▸ **Description of the task**:
Repeat precisely the span of lines below that opens with the line containing "2: by apply (evolve_docs _ w), evolve_refl." and closes with the line containing "eapply (books_close_reservation _ (tp_pool_id", both included.

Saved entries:
Definition open_pool_of (user_id : str) : tx value :=
  asks (λ w,
    let pool_id := pool_of_user w user_id in
    if is_empty pool_id then Null
    else match get_doc w DPool pool_id (lit "pool") with
         | Ok p => if bool_decide (field_str p (lit "status") = Some (lit "open"))
                   then Object p else Null
         | Err _ => Null
         end).

Definition financial_account_snapshot (user_id : str) (limit : usize) : tx value :=
  let! creature := account user_id in
  match creature with
  | None => denied (lit "financial account not found")
  | Some creature =>
      let! transactions := asks (λ w, Object <$> readable DJournal (lit "entry") w
        (newest_ids limit (journal_ids_by_user w user_id limit))) in
      let! active_holds := asks (λ w, Object <$> filter (λ h, is_active_hold h = true)
        (readable DHold (lit "hold") w (newest_ids 100 (hold_ids_by_payer w user_id 100)))) in
      let! pool := open_pool_of user_id in
      let! held := finance_counter Held user_id in
      let! debt := finance_counter Debt user_id in
      let! withdrawable := finance_counter Withdrawable user_id in
      let! payout_held := finance_counter PayoutHeld user_id in
      let! earned := finance_counter Earned user_id in
      let! spent := finance_counter Spent user_id in
      let! payouts := finance_payout_records user_id limit in
      ret (Object (jobject [
        (lit "userId", jtext user_id); (lit "availableMinor", jint (acc_balance creature));
        (lit "heldMinor", jint held); (lit "debtMinor", jint debt);
        (lit "withdrawableMinor", jint withdrawable); (lit "payoutHeldMinor", jint payout_held);
        (lit "earnedMinor", jint earned); (lit "spentMinor", jint spent);
        (lit "activeHolds", Array active_holds); (lit "pool", pool);
        (lit "transactions", Array transactions); (lit "payouts", Array payouts)]))
  end.

(** ** Market documents *)

Definition federated_finance_object (v : value) (label : str) : tx Map :=
  let! obj := or_denied (as_object v) (label ++ lit " must be an object") in
  if FEDERATED_FINANCE_MAX_RECORD_BYTES <? Z.of_nat (length (to_vec (Object obj)))
  then denied (label ++ lit " is too large") else ret obj.

Fixpoint federated_finance_safe_numbers (v : value) : bool :=
  match v with
  | Null | Bool _ | String_ _ => true
  | Number n =>
      match number_as_i64 n with
      | Some z => (0 <=? z) && (z <=? 9007199254740991)
      | None => false
      end
  | Array values => forallb federated_finance_safe_numbers values
  | Object members => forallb (λ kv, federated_finance_safe_numbers kv.2) members
  end.

Definition federated_finance_market_bucket (kind : str) : option str :=
  if bool_decide (kind = lit "agent") then Some (lit "agents")
  else if bool_decide (kind = lit "tool") then Some (lit "tools")
  else if bool_decide (kind = lit "frontend") then Some (lit "frontends")
  else None.

Definition billing_nodes : tx Map := doc_or_empty DBillingNodes (lit "") (lit "nodes").
Definition put_billing_nodes (nodes : value) : tx unit :=
  write_doc DBillingNodes (lit "") (lit "nodes") nodes true.
Definition market_doc (bucket : str) : tx Map := doc_or_empty DMarket bucket bucket.
Definition put_market_doc (bucket : str) (entries : value) : tx unit :=
  write_doc DMarket bucket bucket entries true.
Definition billing_current : tx Map := doc_or_empty DBillingCurrent (lit "") (lit "current").
Definition billing_catalog (version : str) : tx (option Map) :=
  doc_ok DBillingCatalog version (lit "catalog").
Definition put_billing_catalog (version : str) (catalog : value) : tx unit :=
  write_doc DBillingCatalog version (lit "catalog") catalog false.
Definition billing_quote (quote_id : str) : tx Map :=
  doc_or_denied DBillingQuote quote_id (lit "quote") (lit "billing quote not found").
Definition put_billing_quote (quote_id : str) (quote : value) : tx unit :=
  write_doc DBillingQuote quote_id (lit "quote") quote false.

End helpers.
(* ===== verification/FinanceBooks.v ===== *)
(** The books of the finance family: what an action may change, and that it never makes or loses
    money.

    The wealth of a world is what every wallet owns: the available balances, the held and
    payout-held counters, the open steps of the token locks, less the debts.  [money_conserved]
    shows that no action changes it except by the amount that action moves across the boundary of
    the system (a mint, a payment adjustment, a paid payout). *)

From S2P Require Import Prelude Text Core Ports BTree Json FinanceLedger FinanceHelpers.
From S2P Require Import FinanceHolds FinancePools FinanceWallets FinanceMarket.

Open Scope Z_scope.
Open Scope tx_scope.

(** ** Counters after a write *)

Lemma account_value_set a k k' n :
  account_value (set_account_value a k n) k' =
  if bool_decide (k' = k) then Some n else account_value a k'.
Proof. destruct k, k'; reflexivity. Qed.

Lemma stored_counter_put w u k n k' u' :
  stored_counter (put_account w u (λ a, set_account_value a k n)) k' u' =
  if bool_decide (u' = u ∧ k' = k) then n else stored_counter w k' u'.
Proof.
  unfold stored_counter, put_account. cbn [w_accounts set_accounts].
  destruct (decide (u' = u)) as [->|Hu].
  - rewrite lookup_insert_eq. cbn. rewrite account_value_set.
    destruct (decide (k' = k)) as [->|Hk].
    + rewrite !bool_decide_eq_true_2 by done. done.
    + rewrite !bool_decide_eq_false_2 by naive_solver.
      destruct (w_accounts w !! u); [done|]. cbn. by destruct k'.
  - rewrite lookup_insert_ne by done. by rewrite bool_decide_eq_false_2 by naive_solver.
Qed.

Lemma stored_counter_put_eq w u k n :
  stored_counter (put_account w u (λ a, set_account_value a k n)) k u = n.
Proof. rewrite stored_counter_put. by rewrite bool_decide_eq_true_2. Qed.

Lemma stored_counter_put_kind w u k n k' u' :
  k' ≠ k → stored_counter (put_account w u (λ a, set_account_value a k n)) k' u'
           = stored_counter w k' u'.
Proof. intros. rewrite stored_counter_put. rewrite bool_decide_eq_false_2; naive_solver. Qed.

Lemma stored_counter_put_user w u k n k' u' :
  u' ≠ u → stored_counter (put_account w u (λ a, set_account_value a k n)) k' u'
           = stored_counter w k' u'.
Proof. intros. rewrite stored_counter_put. rewrite bool_decide_eq_false_2; naive_solver. Qed.

Lemma stored_counter_pool w u p k u' :
  stored_counter (put_pool_of_user u p w) k u' = stored_counter w k u'.
Proof.
  unfold stored_counter, put_pool_of_user, put_account. cbn [w_accounts set_accounts].
  destruct (decide (u' = u)) as [->|Hu].
  - rewrite lookup_insert_eq. destruct (w_accounts w !! u), k; done.
  - by rewrite lookup_insert_ne by done.
Qed.

(** ** Wealth *)

(** The amounts of the open steps of a lock. *)
Definition open_step (v : value) : Z :=
  match v with
  | Object step => if step_consumed step then 0
                   else default 0 (jget (lit "amount") step ≫= as_i64)
  | _ => 0
  end.
Definition locked (document : Map) : Z :=
  match jget (lit "steps") document with
  | Some (Array steps) => sum_Z (open_step <$> steps)
  | _ => 0
  end.

(** What a counter adds to the wealth of its wallet. *)
Definition weight (k : WalletCounter) : Z :=
  match k with Held | PayoutHeld => 1 | Debt => -1 | Withdrawable | Earned | Spent => 0 end.

Definition account_wealth (a : FinanceAccount) : Z :=
  default 0 (fa_held a) + default 0 (fa_payout_held a) - default 0 (fa_debt a).

Definition wealth (w : World) : Z :=
  msum (λ _ b, b) (w_balances w) + msum (λ _ a, account_wealth a) (w_accounts w)
  + msum (λ _ l, locked (lock_document l)) (w_locks w).

Lemma wealth_counter w u k n :
  wealth (put_account w u (λ a, set_account_value a k n)) =
  wealth w + weight k * (n - stored_counter w k u).
Proof.
  unfold wealth, put_account. cbn [w_accounts w_balances w_locks set_accounts].
  rewrite msum_insert. unfold mterm, stored_counter.
  unfold account_wealth. destruct (w_accounts w !! u) as [a|], k; cbn -[Z.mul Z.add Z.sub];
    repeat (case_bool_decide; try done); cbn -[Z.mul Z.add Z.sub]; lia.
Qed.

Lemma wealth_balance w id b b0 :
  bal w id = Some b0 → wealth (put_balance w id b) = wealth w - b0 + b.
Proof.
  unfold bal. intros Hb. unfold wealth, put_balance. cbn [w_accounts w_balances w_locks set_balances].
  rewrite msum_insert. unfold mterm. rewrite Hb. lia.
Qed.

Lemma wealth_pool w u p : wealth (put_pool_of_user u p w) = wealth w.
Proof.
  unfold wealth, put_pool_of_user, put_account. cbn [w_accounts w_balances w_locks set_accounts].
  rewrite msum_insert. unfold mterm. destruct (w_accounts w !! u); cbn; unfold account_wealth; cbn;
    lia.
Qed.

Lemma wealth_row w d id m : wealth (put_row w d id m) = wealth w.
Proof. done. Qed.
Lemma wealth_marker m v w : wealth (put_marker m v w) = wealth w.
Proof. done. Qed.
Lemma wealth_participants w x : wealth (set_participants w x) = wealth w.
Proof. done. Qed.
Lemma wealth_next w x : wealth (set_next w x) = wealth w.
Proof. done. Qed.
Lemma wealth_namespace w k m : wealth (put_namespace w k m) = wealth w.
Proof. done. Qed.
Lemma release_pool_step caller input w v w' :
  typed w → release_pool caller input w = Ok (v, w') → sound_step 0 w w'.
Proof.
  intros Hw. unfold release_pool. intros Hr. tx_inv Hr; [by apply sound_refl|]; read_docs; unbool;
    unchecked.
  match goal with G : text_or_empty _ (lit "status") = lit "reserved" |- _ =>
    apply text_or_empty_Some in G as Hs; [|by vm_compute] end.
  destruct G2 as [Hq Hp].
  split_and!; [typing|wealthy| |evolve|kept].
  2: { intros old ?. simplify_eq. right. split; unfold released_reservation; [keeping|].
       unfold has_status. jfields. split; [status_is|right; status_is]. }
  2: { destruct (reservation_pool _ _ _ _ _ Hb Hdoc0 Hq Hdoc Hs) as (_ & _ & _ & _ & Ho). pool_next_edit. }
  intros Hb. walk_books.
  destruct (reservation_pool _ _ _ _ _ Hb Hdoc0 Hq Hdoc Hs) as (Hr & Hok & Hpay & Hle & Ho).
  pose proof (pool_amounts _ Hok). destruct (po_payer _ Hok) as [payer [Hpp _]].
  eapply (books_close_reservation _ (ep_pool_id input)); [by autorewrite with fin|by autorewrite with fin|done|done|done
    |jfields; congruence|..].
  - intros f Hf. unfold released_reservation. apply list_elem_of_In in Hf as [<-|[<-|[]]]; by jfields.
  - unfold released_reservation. by jfields.
  - unfold released_reservation. jfields. set_solver.
  - eapply books_edit_pool; [done|done|done|by jfields|by jfields|by pool_edit Hok|exact Hb|..];
      intros u; offsets; jfields; case_bool_decide; lia.
Qed.

(** ** Spending from a pool *)

Lemma spend_held_Ok payer amount w u0 w' :
  typed w → spend_held payer amount w = Ok (u0, w') →
  typed w' ∧ wealth w' = wealth w - amount ∧ w_next w' = w_next w ∧ w_markers w' = w_markers w ∧
  (∀ d id, doc_at w' d id = doc_at w d id) ∧
  (∀ h p r, books_off h p r w → books_off (plus h (at_ payer (- amount))) p r w').
Proof.
  intros Hw. unfold spend_held. intros Hr. tx_inv Hr. unchecked. autorewrite with fin in *.
  split_and!; try done; [typing|wealthy|].
  intros h p r Hb. eapply books_ext; [| | |walk_books; exact Hb]; try done.
  intros u. offsets. case_bool_decide; lia.
Qed.

Lemma maybe_spend_Ok payer amount w u0 w' :
  0 ≤ amount → typed w → (if 0 <? amount then spend_held payer amount else ret tt) w = Ok (u0, w') →
  typed w' ∧ wealth w' = wealth w - amount ∧ w_next w' = w_next w ∧ w_markers w' = w_markers w ∧
  (∀ d id, doc_at w' d id = doc_at w d id) ∧
  (∀ h p r, books_off h p r w → books_off (plus h (at_ payer (- amount))) p r w').
Proof.
  intros Ha Hw. destruct (Z.ltb_spec 0 amount); [by apply spend_held_Ok|]. intros [-> ->]%ret_Ok.
  split_and!; [done|lia|done|done|done|]. intros h p r. apply books_ext; try done.
  intros u. offsets. case_bool_decide; lia.
Qed.

Lemma doc_only_wallets w w' d id : only_wallets w w' → doc_at w' d id = doc_at w d id.
Proof. intros Ho. unfold doc_at. by rewrite (ow_rows _ _ Ho). Qed.

Lemma apply_pool_settlement_step authority input pool m slice totals now w v w' :
  typed w → is_empty (marker w (MPoolSettlement authority (tp_settlement_id input))) = true →
  doc_at w DPoolReservation (tp_run_id input) = Some m →
  doc_at w DPool (tp_pool_id input) = Some pool →
  field_str m (lit "poolId") = Some (tp_pool_id input) →
  field_str m (lit "payerUserId") = Some (tp_payer_user_id input) →
  field_str m (lit "status") = Some (lit "reserved") →
  slice = amount_or_zero m (lit "amount") →
  totals_of (lt_credits totals) (lt_actual totals) → 0 ≤ lt_actual totals ≤ slice →
  apply_pool_settlement authority input pool m slice totals now w = Ok (v, w') →
  sound_step 0 w w'.
Proof.
  intros Hw Hunused Hd Hpool Hq Hp Hs -> Ht Hle. unfold apply_pool_settlement. intros Hr.
  cbv beta zeta in Hr. repeat lazymatch type of Hr with
    | tx_bind (if 0 <? lt_actual totals then _ else _) _ _ = Ok _ =>
        apply bind_Ok in Hr as (x & w3 & Hspend & Hr); cbv beta zeta in Hr
    | _ => tx_step Hr end.
  unchecked. pose proof (totals_of_hash _ _ Ht) as [Hsum _].
  apply (credits_Ok _ _ _ _ _ _ (credit_participant_Ok _)) in Hm as (Tc & Oc & Wc); [|done].
  apply maybe_spend_Ok in Hspend as (Ts & Ws & Ns & Ms & Ds & Bs); [|lia|done].
  assert (∀ d id, doc_at w3 d id = doc_at w d id) as Hdocs
    by (intros; rewrite Ds; by apply doc_only_wallets).
  assert (w_next w3 = w_next w) as Hnext by (rewrite Ns; exact (ow_next _ _ Oc)).
  assert (w_markers w3 = w_markers w) as Hmark by (rewrite Ms; exact (ow_markers _ _ Oc)).
  split_and!; [typing|wealthy| |evolve|kept].
  2: { intros old ?. simplify_eq. right. split; unfold settled_reservation; [keeping|].
       unfold has_status. jfields. split; [status_is|left; status_is]. }
  2: { destruct (reservation_pool _ _ _ _ _ Hb Hd Hq Hpool Hs) as (_ & _ & _ & _ & Ho). pool_next_edit. }
  2: by apply (evolve_docs _ w), evolve_refl.
  intros Hb. walk_books.
  destruct (reservation_pool _ _ _ _ _ Hb Hd Hq Hpool Hs) as (Hr & Hok & Hpay & Hle' & Ho).
  pose proof (pool_amounts _ Hok).
  eapply (books_close_reservation _ (tp_pool_id input));
    [autorewrite with fin; by rewrite Hdocs|by autorewrite with fin|done|done|done
    |jfields; congruence|..].
  - intros f Hf. unfold settled_reservation. apply list_elem_of_In in Hf as [<-|[<-|[]]]; by jfields.
  - unfold settled_reservation. by jfields.
  - unfold settled_reservation. jfields. set_solver.
  - eapply books_edit_pool; [by rewrite Hdocs|by rewrite <- Hpay|done|jfields; congruence|by jfields
      |by pool_edit Hok|apply Bs, books_only_wallets with (1 := Oc), Hb|..];
      intros u; offsets; jfields; case_bool_decide; lia.
Qed.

▸ **Response to this task**:
  2: by apply (evolve_docs _ w), evolve_refl.
  intros Hb. walk_books.
  destruct (reservation_pool _ _ _ _ _ Hb Hd Hq Hpool Hs) as (Hr & Hok & Hpay & Hle' & Ho).
  pose proof (pool_amounts _ Hok).
  eapply (books_close_reservation _ (tp_pool_id input));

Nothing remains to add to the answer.